• Task prompt: Lines containing "else" should be pulled from the material below.

Excerpted records: Begin

(** The session left by a DATA packet with a valid checksum. *)
Definition after_data (p : Protocol.Packet) (clock : Z) (s : Session)
  : Session :=
  if Protocol.seq p =? expected s
  then commit (Protocol.payload p) (touch clock s)
  else touch clock s.

End Server.

(** ** The sender (client/main.c) *)

Module Client.
Import Util.

Record Args : Set := mkArgs {
  host : list byte;
  port : Z;
  file : list byte;
  chunk : Z;        (* size_t *)
  window : Z;       (* uint16_t *)
  timeout_ms : Z;   (* int *)
  max_retries : Z   (* int *)
}.

(** [size_t total = (filesize + args.chunk - 1) / args.chunk;] for
    [args.chunk != 0].  (For [args.chunk == 0] the C code divides by zero:
    [main] ends there with [DivisionByZero].) *)
Definition total_packets (filesize chunk : Z) : Z :=
  u64 (filesize + chunk - 1) / chunk.

(** The file name after the last ['/'], else after the last ['\'], else
    the whole path. *)
Fixpoint strrchr (s : list byte) (c : byte) : option (list byte) :=
  match s with
  | [] => None
  | x :: rest =>
      match strrchr rest c with
      | Some tail => Some tail
      | None => if Byte.eqb x c then Some rest else None
      end
  end.

Definition basename (path : list byte) : list byte :=
  match strrchr path x2f with
  | Some name => name
  | None =>
      match strrchr path x5c with
      | Some name => name
      | None => path
      end
  end.

(** ["%s|%ld|%zu|%zu|%d"] into [meta[1024]]. *)
Definition handshake_meta (a : Args) (filesize total : Z) : list byte :=
  bounded 1024
    (basename (file a) ++ cstr "|" ++ utoa filesize ++ cstr "|" ++ utoa total
       ++ cstr "|" ++ utoa (chunk a) ++ cstr "|" ++ utoa (window a)).

Definition handshake_packet (a : Args) (filesize total : Z)
  : Protocol.Packet :=
  Protocol.mkPacket Protocol.MAGIC0 Protocol.MAGIC1 Protocol.VERSION
    Protocol.PT_HANDSHAKE 0 0 0 0 0 (handshake_meta a filesize total).

(** [chunks[i]]: [len] octets of the file from offset [i * chunk]. *)
Definition chunk_at (data : list byte) (chunk : Z) (i : nat) : list byte :=
  let filesize := Z.of_nat (List.length data) in
  let off := Z.of_nat i * chunk in
  let len := if off + chunk >? filesize then filesize - off else chunk in
  firstn (Z.to_nat len) (skipn (Z.to_nat off) data).

Definition prepare_chunks (data : list byte) (chunk total : Z)
  : list (option (list byte)) :=
  map (fun i => Some (chunk_at data chunk i)) (List.seq 0 (Z.to_nat total)).

(** The variables of the send loop.  A freed chunk is [None]. *)
Record SendState : Set := mkSend {
  base : Z;              (* size_t *)
  nextseq : Z;           (* size_t *)
  retries : Z;           (* int *)
  timer_running : bool;
  timer_t0 : Z;          (* uint64_t *)
  chunks : list (option (list byte))
}.

Definition start (cs : list (option (list byte))) : SendState :=
  mkSend 0 0 0 false 0 cs.

(** The DATA packet for sequence number [s], for a chunk that is still
    allocated.  (A chunk is freed before it was sent only after an ACK
    from beyond the window; the C code then transmits octets that were
    never written, which is the fault [FreedChunkSent]: [send_loop] ends
    before such a packet.) *)
Definition data_packet (a : Args) (total : Z) (cs : list (option (list byte)))
  (s : Z) : Protocol.Packet :=
  Protocol.mkPacket Protocol.MAGIC0 Protocol.MAGIC1 Protocol.VERSION
    Protocol.PT_DATA (u32 s) (u32 total) 0 (window a) 0
    match nth (Z.to_nat s) cs None with
    | Some c => c
    | None => []
    end.

(** What one turn of the send loop gets from outside: the octets
    [recvfrom] puts into [rbuf], if any, and the clock at each place it is
    read. *)
Record tick : Set := mkTick {
  inbound : option (list byte);
  t_arm : Z;
  t_ack : Z;
  t_check : Z;
  t_rearm : Z
}.
(** X9 for a portfolio of one bitcoin and two ether. *)
Lemma calculateVaR_weights_add_up_witness :
  Sample.two_tokens <> []
  /\ NoDup (map RiskService.h_token Sample.two_tokens)
  /\ exists v w',
      RiskService.calculateVaR Sample.halfR Sample.clock0 Sample.date_part Sample.days_before
        Sample.two_tokens None Sample.world0 = (Some v, w')
      /\ map RiskService.o_weight (RiskService.holdings_out v)
         = map (fun h => RiskService.XFin
                           (Portfolio.recorded_value h / RiskService.portfolioValue v)%R)
               Sample.two_tokens
      /\ (Rabs (Statistics.sum
                  (map (fun h => Portfolio.recorded_value h / RiskService.portfolioValue v)
                       Sample.two_tokens) - 1) <= / 1000000)%R.
Proof.
  assert (Hdistinct : NoDup (map RiskService.h_token Sample.two_tokens)).
  { apply NoDup_cons. split; [|apply NoDup_singleton].
    intros Hin. apply list_elem_of_singleton in Hin. discriminate. }
  split; [discriminate|]. split; [exact Hdistinct|].
  destruct (calculateVaR_weights_add_up Sample.halfR Sample.clock0 Sample.date_part
              Sample.days_before Sample.two_tokens None Sample.world0)
    as (v & w' & Hv & _ & _ & _ & _ & Hweights & Hsum & _).
  - discriminate.
  - exact Hdistinct.
  - repeat constructor; simpl; try lra.
    + eexists. apply lookup_insert_eq.
    + eexists. unfold RiskService.tokenPriceHistory.
      rewrite lookup_insert_ne by discriminate. apply lookup_insert_eq.
  - exists v, w'. split; [exact Hv|]. split; [exact Hweights|exact Hsum].
Defined.

(** X13 for an address without recorded transactions. *)
Lemma analyzeWalletRisk_risk_factors_witness :
  (forall n, (0 <= Sample.halfR n < 1)%R)
  /\ inherited "0xabc" = false
  /\ exists a w',
      RiskService.analyzeWalletRisk Sample.halfR Sample.clock0 "0xabc" Sample.world0
      = (Some a, w')
      /\ (1 <= length (RiskService.riskFactors a) <= 3)%nat.
Proof.
  split; [exact halfR_unit|]. split; [reflexivity|].
  destruct (analyzeWalletRisk_risk_factors Sample.halfR Sample.clock0 halfR_unit
              "0xabc" Sample.world0 eq_refl)
    as (a & w' & Ha & Hlen & _).
  exists a, w'. split; [exact Ha|exact Hlen].
Defined.

(** X14 for an address that is too short. *)
Lemma wallet_handler_replies_witness :
  (forall n, (0 <= Sample.halfR n < 1)%R)
  /\ RiskController.addressRegex_test "0xabc" = false
  /\ exists message,
      fst (fst (RiskController.analyzeWalletRisk Sample.halfR Sample.clock0 "0xabc"
                  Sample.world0))
      = RiskController.BadRequest message.
Proof.
  split; [exact halfR_unit|]. split; [reflexivity|].
  destruct (wallet_handler_replies Sample.halfR Sample.clock0 halfR_unit "0xabc" Sample.world0)
    as (Hbad & _).
  apply Hbad. reflexivity.
Defined.

(** X15 for the score 0. *)
Lemma mint_handler_score_range_witness :
  Sample.score_zero !! "address" = Some (Scalar (Str "0xabc"))
  /\ truthy (Scalar (Str "0xabc")) = true
  /\ Sample.score_zero !! "score" = Some (Scalar (Sample.num 0))
  /\ ContractController.mintCreditScoreNFT Sample.no_numeric_strings Sample.show_number
       (Some Sample.score_zero)
     = (ContractController.BadRequest "Valid credit score (0-1000) is required", []).
Proof.
  assert (Haddr : Sample.score_zero !! "address" = Some (Scalar (Str "0xabc")))
    by apply lookup_insert_eq.
  assert (Hscore : Sample.score_zero !! "score" = Some (Scalar (Sample.num 0))).
  { unfold Sample.score_zero. rewrite lookup_insert_ne by discriminate.
    apply lookup_insert_eq. }
  split; [exact Haddr|]. split; [reflexivity|]. split; [exact Hscore|].
  destruct (mint_handler_score_range Sample.no_numeric_strings Sample.show_number
              Sample.score_zero (Scalar (Str "0xabc")) (inject_Z 0) Haddr eq_refl Hscore)
    as (_ & _ & Hzero).
  apply Hzero. reflexivity.
Defined.

(** X17 for seven days of ether prices while the network is down. *)
Lemma getHistoricalPriceData_simulated_witness :
  (forall n, (0 <= Sample.half n < 1)%Q)
  /\ Sample.offline (BlockchainService.market_chart_url None "eth" "7") = None
  /\ JS.ascii_only "eth" = true
  /\ BlockchainService.valid_time (Sample.clock0 0) = true
  /\ BlockchainService.valid_time (Sample.clock0 0 - 7 * 86400000) = true
  /\ exists h,
      fst (fst (BlockchainService.getHistoricalPriceData Sample.half Sample.clock0
                  None Sample.offline Sample.parse_digit "eth" (Some "7")
                  Sample.world0)) = Some h
      /\ BlockchainService.hs_simulated h = true
      /\ length (BlockchainService.hs_prices h) = 8%nat.
Proof.
  split; [exact half_unit|]. split; [reflexivity|]. split; [reflexivity|].
  split; [reflexivity|]. split; [reflexivity|].
  destruct (getHistoricalPriceData_simulated Sample.half Sample.clock0 None Sample.offline
              Sample.parse_digit half_unit "eth" (Some "7") Sample.world0
              eq_refl eq_refl eq_refl)
    as (_ & Hdays & _).
  destruct (Hdays 7%Z eq_refl ltac:(lia) eq_refl) as (h & Hh & Hsim & _ & Hlen & _).
  exists h. split; [exact Hh|]. split; [exact Hsim|exact Hlen].
Defined.

(** X3 for a disclosure of the credit score out of alice's data. *)
Lemma disclose_only_requested_witness :
  Forall (fun field => JS.inherited field = false) ["creditScore"]
  /\ (PrivacyService.disclose Sample.alice_data ["creditScore"] !! "income" = None).
Proof.
  assert (Hfields : Forall (fun field => JS.inherited field = false) ["creditScore"])
    by (constructor; [reflexivity|constructor]).
  split; [exact Hfields|].
  destruct (PrivacyService.disclose Sample.alice_data ["creditScore"] !! "income")
    as [v|] eqn:Hv; [|reflexivity].
  apply (disclose_only_requested Sample.alice_data ["creditScore"] "income" v Hfields) in Hv.
  destruct Hv as [Hin _].
  apply elem_of_cons in Hin as [Hin|Hin]; [discriminate|]. by apply elem_of_nil in Hin.
Defined.

(** X16 for the symbol of ether in mixed case. *)
Lemma getCoingeckoId_ignores_case_witness :
  JS.ascii_only "Eth" = true
  /\ BlockchainService.getCoingeckoId "Eth" = "ethereum".
Proof.
  split; [reflexivity|].
  destruct (getCoingeckoId_ignores_case "Eth" eq_refl) as (_ & _ & Hid & _).
  apply Hid. reflexivity.
Defined.

(** X19 for the demo user. *)
Lemma getBankAccounts_accounts_witness :
  (forall n, (0 <= Sample.half n < 1)%Q)
  /\ length (MockBankingService.accounts_of
               (fst (MockBankingService.getBankAccounts Sample.half Sample.clock0
                       Sample.digits36 "demo-user-id" Sample.world0))) = 3%nat.
Proof.
  split; [exact half_unit|].
  destruct (getBankAccounts_accounts Sample.half Sample.clock0 Sample.digits36 half_unit
              "demo-user-id" Sample.world0)
    as (_ & Hnames & _).
  apply (f_equal (@length string)) in Hnames. rewrite length_map in Hnames. exact Hnames.
Defined.


(** X21 for draws of one half. *)
Lemma analyzeSpending_totals_witness :
  (forall n, (0 <= Sample.half n < 1)%Q)
  /\ exists raw : list Q,
      MockBankingService.totalSpending
        (fst (MockBankingService.analyzeSpending Sample.half "demo-user-id" Sample.world0))
      = MockBankingService.toFixed2 (MockBankingService.sumQ (map MockBankingService.fixed2 raw))
      /\ (MockBankingService.fixed2 (MockBankingService.sumQ (map MockBankingService.fixed2 raw))
          == MockBankingService.sumQ (map MockBankingService.fixed2 raw))%Q.
Proof.
  split; [exact half_unit|].
  destruct (analyzeSpending_totals Sample.half half_unit "demo-user-id" Sample.world0)
    as (raw & shares & _ & _ & _ & _ & _ & Htotal & Hexact & _).
  exists raw. split; [exact Htotal|exact Hexact].
Defined.

(** X22 for the description of a refund. *)
Lemma categorizeTransaction_keywords_witness :
  (BlockchainService.toLowerCase "DEPOSIT" = "salary"
   \/ BlockchainService.toLowerCase "DEPOSIT" = "deposit")
  /\ BankingService.categorizeTransaction ("Grocery store " +:+ "DEPOSIT" +:+ " refund")
     = "income".
Proof.
  assert (Hword : BlockchainService.toLowerCase "DEPOSIT" = "salary"
                  \/ BlockchainService.toLowerCase "DEPOSIT" = "deposit")
    by (right; reflexivity).
  split; [exact Hword|].
  destruct (categorizeTransaction_keywords "" "Grocery store " "DEPOSIT" " refund")
    as (_ & _ & Hincome).
  exact (Hincome Hword).
Defined.

(** X24 for the checking account of the user user123 and the user user456. *)
Lemma accounts_are_per_user_witness :
  Sample.checking_account ∈ default [] (BankingService.mockBankAccounts !! "user123")
  /\ "user456" <> "user123"
  /\ BankingService.fetchAccountTransactions Sample.no_calendar "user456" "acc_1001"
       Sample.all_transactions
     = BankingService.NotFound "Account not found".
Proof.
  assert (Hacc : Sample.checking_account
                 ∈ default [] (BankingService.mockBankAccounts !! "user123")).
  { unfold BankingService.mockBankAccounts. rewrite lookup_insert_eq.
    apply list_elem_of_here. }
  split; [exact Hacc|]. split; [discriminate|].
  destruct (accounts_are_per_user Sample.no_calendar "user123" "user456"
              Sample.checking_account Sample.all_transactions Hacc)
    as (Hother & _); [discriminate|].
  exact Hother.
Defined.

End MoreWitnesses.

Excerpted records: End

• Your solution:
  else touch clock s.
(** The file name after the last ['/'], else after the last ['\'], else
      | None => if Byte.eqb x c then Some rest else None
  let len := if off + chunk >? filesize then filesize - off else chunk in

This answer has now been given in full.